Your instructions:
Go through the material below and count the lines in which the word "None" occurs; the only output is the number.

Material for this exercise:
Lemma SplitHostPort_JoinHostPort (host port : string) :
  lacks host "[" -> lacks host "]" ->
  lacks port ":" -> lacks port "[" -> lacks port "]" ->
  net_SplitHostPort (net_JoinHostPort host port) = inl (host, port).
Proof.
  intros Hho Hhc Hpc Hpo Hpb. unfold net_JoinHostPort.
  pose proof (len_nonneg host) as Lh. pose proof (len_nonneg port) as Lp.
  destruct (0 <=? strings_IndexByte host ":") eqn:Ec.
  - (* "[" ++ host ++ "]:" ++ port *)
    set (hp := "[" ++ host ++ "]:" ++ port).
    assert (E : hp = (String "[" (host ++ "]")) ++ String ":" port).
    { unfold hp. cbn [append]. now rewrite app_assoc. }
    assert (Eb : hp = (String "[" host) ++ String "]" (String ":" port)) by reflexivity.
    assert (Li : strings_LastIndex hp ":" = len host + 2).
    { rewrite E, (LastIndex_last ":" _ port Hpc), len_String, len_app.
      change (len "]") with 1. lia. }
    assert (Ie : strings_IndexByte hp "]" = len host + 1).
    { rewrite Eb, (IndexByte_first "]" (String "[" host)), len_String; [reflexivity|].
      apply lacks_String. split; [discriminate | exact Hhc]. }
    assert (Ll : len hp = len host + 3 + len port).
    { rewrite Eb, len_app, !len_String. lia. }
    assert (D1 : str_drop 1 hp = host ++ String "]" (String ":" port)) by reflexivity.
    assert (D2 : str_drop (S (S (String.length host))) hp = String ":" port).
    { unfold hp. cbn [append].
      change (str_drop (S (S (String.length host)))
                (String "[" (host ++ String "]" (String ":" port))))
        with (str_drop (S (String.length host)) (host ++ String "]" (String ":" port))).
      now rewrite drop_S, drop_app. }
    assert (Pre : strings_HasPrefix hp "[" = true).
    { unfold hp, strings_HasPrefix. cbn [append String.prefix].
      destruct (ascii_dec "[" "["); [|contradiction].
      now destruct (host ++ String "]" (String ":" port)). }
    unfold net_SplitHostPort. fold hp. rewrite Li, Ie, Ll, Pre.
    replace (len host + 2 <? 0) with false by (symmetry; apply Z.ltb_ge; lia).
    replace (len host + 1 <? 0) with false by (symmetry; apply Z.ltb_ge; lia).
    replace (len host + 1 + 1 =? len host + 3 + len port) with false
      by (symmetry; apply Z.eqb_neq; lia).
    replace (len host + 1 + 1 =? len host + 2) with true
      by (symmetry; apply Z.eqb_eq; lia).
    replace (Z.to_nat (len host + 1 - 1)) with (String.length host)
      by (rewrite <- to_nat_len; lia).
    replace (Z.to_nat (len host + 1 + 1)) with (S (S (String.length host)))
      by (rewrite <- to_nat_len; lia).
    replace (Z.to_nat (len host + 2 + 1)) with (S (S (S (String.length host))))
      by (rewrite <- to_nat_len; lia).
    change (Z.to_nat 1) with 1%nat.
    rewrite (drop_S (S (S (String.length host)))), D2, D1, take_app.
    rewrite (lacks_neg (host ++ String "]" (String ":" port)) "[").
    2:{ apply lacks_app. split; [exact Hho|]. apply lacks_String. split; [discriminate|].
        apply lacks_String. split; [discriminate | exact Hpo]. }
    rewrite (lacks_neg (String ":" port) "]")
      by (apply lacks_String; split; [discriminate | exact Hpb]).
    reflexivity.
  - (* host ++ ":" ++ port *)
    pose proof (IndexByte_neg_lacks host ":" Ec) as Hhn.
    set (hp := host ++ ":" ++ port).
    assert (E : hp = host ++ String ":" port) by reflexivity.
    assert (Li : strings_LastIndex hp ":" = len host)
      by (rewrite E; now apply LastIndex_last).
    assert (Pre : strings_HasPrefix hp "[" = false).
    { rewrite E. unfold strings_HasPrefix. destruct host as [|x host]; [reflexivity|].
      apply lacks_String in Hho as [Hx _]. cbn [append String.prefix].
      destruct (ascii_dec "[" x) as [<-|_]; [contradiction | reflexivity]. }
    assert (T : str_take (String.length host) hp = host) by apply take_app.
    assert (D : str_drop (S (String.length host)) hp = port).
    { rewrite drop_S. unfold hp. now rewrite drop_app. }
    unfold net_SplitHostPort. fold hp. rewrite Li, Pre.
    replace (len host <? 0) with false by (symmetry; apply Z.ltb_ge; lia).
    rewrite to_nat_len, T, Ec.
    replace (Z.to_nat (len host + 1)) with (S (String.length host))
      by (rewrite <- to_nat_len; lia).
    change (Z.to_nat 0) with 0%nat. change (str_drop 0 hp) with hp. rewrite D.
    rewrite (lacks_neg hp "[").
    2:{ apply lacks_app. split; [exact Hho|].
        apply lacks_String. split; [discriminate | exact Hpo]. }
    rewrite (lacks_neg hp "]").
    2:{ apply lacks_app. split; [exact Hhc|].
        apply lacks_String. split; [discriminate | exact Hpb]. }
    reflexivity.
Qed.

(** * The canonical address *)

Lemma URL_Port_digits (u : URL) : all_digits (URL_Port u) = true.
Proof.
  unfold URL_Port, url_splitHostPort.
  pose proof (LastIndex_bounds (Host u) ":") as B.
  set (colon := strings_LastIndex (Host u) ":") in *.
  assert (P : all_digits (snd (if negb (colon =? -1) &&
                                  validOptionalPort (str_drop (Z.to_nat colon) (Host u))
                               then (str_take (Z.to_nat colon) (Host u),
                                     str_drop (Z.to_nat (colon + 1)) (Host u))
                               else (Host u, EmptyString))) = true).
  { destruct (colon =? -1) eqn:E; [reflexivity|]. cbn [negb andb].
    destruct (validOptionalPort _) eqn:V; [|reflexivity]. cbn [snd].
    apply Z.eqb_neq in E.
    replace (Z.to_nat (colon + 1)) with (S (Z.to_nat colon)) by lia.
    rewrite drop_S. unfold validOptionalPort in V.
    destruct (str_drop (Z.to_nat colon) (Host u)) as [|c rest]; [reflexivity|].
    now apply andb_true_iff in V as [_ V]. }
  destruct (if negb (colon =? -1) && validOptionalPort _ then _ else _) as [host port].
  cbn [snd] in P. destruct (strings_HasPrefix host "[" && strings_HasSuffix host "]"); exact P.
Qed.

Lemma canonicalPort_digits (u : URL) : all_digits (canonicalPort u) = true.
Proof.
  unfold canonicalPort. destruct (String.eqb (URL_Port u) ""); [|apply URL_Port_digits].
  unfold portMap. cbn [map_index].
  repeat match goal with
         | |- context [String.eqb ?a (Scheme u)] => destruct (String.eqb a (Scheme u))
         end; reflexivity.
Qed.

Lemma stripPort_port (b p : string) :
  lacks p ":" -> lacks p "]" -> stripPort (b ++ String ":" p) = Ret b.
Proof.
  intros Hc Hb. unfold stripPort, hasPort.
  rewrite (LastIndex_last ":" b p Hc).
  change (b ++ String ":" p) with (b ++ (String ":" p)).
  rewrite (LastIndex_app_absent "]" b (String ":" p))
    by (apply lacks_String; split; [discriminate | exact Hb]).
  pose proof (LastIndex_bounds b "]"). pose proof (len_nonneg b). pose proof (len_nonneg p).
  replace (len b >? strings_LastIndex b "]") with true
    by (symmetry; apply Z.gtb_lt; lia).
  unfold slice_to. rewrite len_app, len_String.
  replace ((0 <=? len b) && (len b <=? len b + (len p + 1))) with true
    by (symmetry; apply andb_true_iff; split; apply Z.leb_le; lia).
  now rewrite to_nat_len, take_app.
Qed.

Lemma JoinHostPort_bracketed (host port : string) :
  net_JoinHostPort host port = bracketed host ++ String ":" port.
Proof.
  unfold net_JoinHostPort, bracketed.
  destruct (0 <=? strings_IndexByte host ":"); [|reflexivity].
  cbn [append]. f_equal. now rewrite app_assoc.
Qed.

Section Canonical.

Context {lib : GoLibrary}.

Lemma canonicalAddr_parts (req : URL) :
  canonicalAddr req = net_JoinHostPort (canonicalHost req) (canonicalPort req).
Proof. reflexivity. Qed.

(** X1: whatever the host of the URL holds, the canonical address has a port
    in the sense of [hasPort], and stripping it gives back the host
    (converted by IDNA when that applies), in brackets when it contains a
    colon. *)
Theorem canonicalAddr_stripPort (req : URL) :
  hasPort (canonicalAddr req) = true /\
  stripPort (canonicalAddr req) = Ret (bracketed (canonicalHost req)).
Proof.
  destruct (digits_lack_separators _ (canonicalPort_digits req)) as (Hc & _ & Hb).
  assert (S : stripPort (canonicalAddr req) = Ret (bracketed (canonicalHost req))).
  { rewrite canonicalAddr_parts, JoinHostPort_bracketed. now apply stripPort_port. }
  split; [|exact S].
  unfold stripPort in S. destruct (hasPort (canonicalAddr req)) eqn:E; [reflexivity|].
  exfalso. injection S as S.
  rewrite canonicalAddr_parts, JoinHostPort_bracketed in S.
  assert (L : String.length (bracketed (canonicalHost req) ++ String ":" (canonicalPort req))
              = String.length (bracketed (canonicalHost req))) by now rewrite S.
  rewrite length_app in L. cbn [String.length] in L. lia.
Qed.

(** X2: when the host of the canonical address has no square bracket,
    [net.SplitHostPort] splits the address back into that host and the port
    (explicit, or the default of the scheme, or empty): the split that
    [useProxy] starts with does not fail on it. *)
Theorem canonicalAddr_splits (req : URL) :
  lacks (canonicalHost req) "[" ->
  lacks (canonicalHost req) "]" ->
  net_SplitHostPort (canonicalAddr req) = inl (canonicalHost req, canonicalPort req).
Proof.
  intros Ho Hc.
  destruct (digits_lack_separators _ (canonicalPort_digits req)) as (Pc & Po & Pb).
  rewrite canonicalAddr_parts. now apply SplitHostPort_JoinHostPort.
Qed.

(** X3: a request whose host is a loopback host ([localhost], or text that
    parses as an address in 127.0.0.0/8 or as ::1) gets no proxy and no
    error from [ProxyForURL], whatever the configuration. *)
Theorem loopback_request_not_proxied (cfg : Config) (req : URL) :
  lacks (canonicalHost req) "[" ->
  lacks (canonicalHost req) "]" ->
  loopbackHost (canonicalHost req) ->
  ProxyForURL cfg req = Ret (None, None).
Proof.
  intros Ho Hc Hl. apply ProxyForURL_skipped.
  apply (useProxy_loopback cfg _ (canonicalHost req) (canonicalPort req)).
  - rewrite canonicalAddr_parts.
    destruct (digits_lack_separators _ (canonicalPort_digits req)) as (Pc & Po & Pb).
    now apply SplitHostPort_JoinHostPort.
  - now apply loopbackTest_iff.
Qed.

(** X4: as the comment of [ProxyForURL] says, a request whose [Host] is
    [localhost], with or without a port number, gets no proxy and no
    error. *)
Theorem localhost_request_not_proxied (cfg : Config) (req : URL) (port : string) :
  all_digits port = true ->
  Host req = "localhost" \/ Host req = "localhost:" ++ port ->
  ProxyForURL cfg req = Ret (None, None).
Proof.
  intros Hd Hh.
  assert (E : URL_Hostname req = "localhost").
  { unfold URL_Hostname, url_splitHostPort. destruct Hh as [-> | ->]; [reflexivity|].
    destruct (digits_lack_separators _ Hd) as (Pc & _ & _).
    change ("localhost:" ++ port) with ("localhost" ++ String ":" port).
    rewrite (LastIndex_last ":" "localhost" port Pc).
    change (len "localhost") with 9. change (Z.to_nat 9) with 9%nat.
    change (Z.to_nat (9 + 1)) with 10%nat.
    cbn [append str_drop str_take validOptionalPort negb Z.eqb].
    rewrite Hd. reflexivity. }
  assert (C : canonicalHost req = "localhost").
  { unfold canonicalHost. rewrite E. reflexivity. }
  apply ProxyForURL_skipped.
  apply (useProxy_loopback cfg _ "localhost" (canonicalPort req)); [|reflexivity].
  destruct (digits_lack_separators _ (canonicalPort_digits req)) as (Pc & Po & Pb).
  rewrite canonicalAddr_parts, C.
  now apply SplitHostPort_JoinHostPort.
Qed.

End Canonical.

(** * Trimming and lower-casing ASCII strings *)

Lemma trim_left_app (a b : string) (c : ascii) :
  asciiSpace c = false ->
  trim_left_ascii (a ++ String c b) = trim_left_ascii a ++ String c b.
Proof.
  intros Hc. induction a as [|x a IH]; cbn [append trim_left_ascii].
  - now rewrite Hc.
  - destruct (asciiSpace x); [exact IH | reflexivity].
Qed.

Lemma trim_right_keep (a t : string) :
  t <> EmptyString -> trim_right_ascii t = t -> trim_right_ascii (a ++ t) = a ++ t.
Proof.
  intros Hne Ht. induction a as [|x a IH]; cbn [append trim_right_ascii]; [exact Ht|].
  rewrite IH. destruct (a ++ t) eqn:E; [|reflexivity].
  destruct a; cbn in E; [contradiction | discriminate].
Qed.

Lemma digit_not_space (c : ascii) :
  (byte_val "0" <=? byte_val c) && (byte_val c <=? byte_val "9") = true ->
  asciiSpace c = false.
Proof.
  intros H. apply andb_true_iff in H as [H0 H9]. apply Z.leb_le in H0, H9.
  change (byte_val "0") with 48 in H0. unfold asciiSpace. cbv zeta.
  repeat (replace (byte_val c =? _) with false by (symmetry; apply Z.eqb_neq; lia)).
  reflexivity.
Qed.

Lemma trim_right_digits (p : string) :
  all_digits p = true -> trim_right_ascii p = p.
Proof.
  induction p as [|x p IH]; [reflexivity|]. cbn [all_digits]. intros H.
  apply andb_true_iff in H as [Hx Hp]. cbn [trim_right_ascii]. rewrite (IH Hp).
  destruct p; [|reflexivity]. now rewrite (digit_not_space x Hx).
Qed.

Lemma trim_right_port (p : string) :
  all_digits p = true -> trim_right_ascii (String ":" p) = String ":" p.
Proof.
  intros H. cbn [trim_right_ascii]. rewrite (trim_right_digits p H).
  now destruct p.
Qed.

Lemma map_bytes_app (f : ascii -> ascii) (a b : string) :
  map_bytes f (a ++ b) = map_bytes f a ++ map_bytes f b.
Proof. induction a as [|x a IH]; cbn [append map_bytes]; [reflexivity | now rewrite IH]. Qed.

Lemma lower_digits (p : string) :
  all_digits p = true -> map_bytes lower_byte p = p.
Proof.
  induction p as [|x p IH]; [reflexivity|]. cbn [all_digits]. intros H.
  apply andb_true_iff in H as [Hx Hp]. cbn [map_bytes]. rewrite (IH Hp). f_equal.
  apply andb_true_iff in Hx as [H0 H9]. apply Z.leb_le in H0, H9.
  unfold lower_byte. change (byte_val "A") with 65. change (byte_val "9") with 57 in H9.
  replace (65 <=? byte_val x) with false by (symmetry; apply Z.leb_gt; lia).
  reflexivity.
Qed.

--

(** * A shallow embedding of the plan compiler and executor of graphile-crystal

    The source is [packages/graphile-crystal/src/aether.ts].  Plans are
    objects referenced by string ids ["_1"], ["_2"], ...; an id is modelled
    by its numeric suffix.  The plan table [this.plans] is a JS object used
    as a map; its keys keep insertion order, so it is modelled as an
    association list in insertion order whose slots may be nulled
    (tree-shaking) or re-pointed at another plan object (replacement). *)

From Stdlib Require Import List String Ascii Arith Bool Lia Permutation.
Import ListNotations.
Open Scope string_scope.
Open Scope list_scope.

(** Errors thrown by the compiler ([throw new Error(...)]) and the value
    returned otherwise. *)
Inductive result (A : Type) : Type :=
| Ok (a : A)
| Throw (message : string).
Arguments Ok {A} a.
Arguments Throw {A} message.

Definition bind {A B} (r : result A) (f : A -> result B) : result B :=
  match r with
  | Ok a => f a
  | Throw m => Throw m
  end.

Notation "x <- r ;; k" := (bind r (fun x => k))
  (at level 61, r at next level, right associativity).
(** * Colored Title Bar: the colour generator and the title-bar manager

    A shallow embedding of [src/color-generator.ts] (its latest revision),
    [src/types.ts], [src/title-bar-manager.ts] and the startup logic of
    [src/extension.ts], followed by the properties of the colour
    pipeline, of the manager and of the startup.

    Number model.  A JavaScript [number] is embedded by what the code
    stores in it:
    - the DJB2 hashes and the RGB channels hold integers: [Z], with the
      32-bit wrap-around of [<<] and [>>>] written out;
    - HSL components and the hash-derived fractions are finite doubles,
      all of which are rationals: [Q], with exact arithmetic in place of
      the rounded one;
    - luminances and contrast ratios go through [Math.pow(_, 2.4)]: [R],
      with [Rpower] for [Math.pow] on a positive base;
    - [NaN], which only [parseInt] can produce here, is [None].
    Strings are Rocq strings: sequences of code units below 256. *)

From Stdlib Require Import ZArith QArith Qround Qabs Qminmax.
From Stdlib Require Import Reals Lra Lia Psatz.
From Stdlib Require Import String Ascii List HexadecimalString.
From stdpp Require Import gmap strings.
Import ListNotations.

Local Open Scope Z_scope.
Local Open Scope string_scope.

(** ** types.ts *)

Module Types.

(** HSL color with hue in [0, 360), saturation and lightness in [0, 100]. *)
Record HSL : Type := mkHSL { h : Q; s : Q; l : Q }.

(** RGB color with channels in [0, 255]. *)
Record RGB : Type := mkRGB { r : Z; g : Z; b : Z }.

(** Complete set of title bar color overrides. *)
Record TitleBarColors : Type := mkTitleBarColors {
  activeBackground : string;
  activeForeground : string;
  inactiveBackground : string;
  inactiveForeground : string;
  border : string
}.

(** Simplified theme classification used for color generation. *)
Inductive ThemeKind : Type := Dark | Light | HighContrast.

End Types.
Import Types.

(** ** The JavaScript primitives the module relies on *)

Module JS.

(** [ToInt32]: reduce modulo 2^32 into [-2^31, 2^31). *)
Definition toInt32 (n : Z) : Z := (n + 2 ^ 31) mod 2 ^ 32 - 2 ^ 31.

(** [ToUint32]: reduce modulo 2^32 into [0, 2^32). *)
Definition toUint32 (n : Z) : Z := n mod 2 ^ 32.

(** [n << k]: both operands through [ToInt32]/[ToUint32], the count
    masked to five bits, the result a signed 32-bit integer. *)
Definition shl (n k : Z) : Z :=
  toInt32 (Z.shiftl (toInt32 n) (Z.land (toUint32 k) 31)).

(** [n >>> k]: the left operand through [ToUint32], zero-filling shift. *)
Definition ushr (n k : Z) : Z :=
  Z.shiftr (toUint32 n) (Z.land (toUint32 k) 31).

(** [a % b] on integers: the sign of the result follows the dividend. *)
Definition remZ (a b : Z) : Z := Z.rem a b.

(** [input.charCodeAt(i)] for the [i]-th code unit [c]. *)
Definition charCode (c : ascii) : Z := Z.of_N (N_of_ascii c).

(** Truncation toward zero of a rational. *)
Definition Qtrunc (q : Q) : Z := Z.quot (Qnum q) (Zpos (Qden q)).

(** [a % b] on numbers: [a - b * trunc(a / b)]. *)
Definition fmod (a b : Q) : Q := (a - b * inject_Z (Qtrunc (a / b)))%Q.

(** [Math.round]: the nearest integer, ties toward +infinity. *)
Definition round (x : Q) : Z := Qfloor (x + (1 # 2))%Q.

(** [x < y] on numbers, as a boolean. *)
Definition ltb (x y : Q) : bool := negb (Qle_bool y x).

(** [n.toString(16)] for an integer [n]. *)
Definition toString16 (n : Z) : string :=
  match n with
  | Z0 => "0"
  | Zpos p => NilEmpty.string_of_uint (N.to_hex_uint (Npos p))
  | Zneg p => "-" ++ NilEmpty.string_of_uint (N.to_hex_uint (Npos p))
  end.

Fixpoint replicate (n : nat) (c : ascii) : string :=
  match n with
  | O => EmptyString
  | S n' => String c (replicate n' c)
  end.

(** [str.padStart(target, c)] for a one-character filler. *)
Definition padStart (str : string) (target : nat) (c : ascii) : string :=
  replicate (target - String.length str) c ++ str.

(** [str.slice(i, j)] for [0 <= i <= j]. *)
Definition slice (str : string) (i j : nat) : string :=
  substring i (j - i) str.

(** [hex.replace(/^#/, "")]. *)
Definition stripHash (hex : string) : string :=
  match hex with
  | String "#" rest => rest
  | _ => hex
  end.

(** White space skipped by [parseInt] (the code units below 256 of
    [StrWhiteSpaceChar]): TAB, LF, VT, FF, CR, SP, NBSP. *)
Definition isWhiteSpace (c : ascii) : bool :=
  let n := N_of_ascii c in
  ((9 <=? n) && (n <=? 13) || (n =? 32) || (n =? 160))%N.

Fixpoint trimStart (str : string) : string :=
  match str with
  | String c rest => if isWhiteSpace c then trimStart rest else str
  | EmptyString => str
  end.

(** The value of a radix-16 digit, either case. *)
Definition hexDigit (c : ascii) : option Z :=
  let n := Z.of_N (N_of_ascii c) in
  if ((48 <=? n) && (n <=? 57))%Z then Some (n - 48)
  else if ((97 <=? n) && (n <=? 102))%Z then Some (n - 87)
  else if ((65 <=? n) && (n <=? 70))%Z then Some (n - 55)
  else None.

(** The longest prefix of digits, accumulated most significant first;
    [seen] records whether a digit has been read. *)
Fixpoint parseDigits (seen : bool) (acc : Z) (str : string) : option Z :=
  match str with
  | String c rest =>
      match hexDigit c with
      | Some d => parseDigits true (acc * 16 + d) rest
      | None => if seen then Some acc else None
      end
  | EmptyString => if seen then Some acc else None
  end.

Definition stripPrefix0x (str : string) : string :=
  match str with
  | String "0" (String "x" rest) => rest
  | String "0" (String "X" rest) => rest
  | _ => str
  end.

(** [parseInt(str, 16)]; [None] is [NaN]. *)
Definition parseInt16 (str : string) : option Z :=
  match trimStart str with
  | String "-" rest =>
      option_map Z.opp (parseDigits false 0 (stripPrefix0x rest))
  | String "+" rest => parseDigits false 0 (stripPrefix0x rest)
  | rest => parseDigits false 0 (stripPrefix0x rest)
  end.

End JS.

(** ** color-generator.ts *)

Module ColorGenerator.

Your response:
7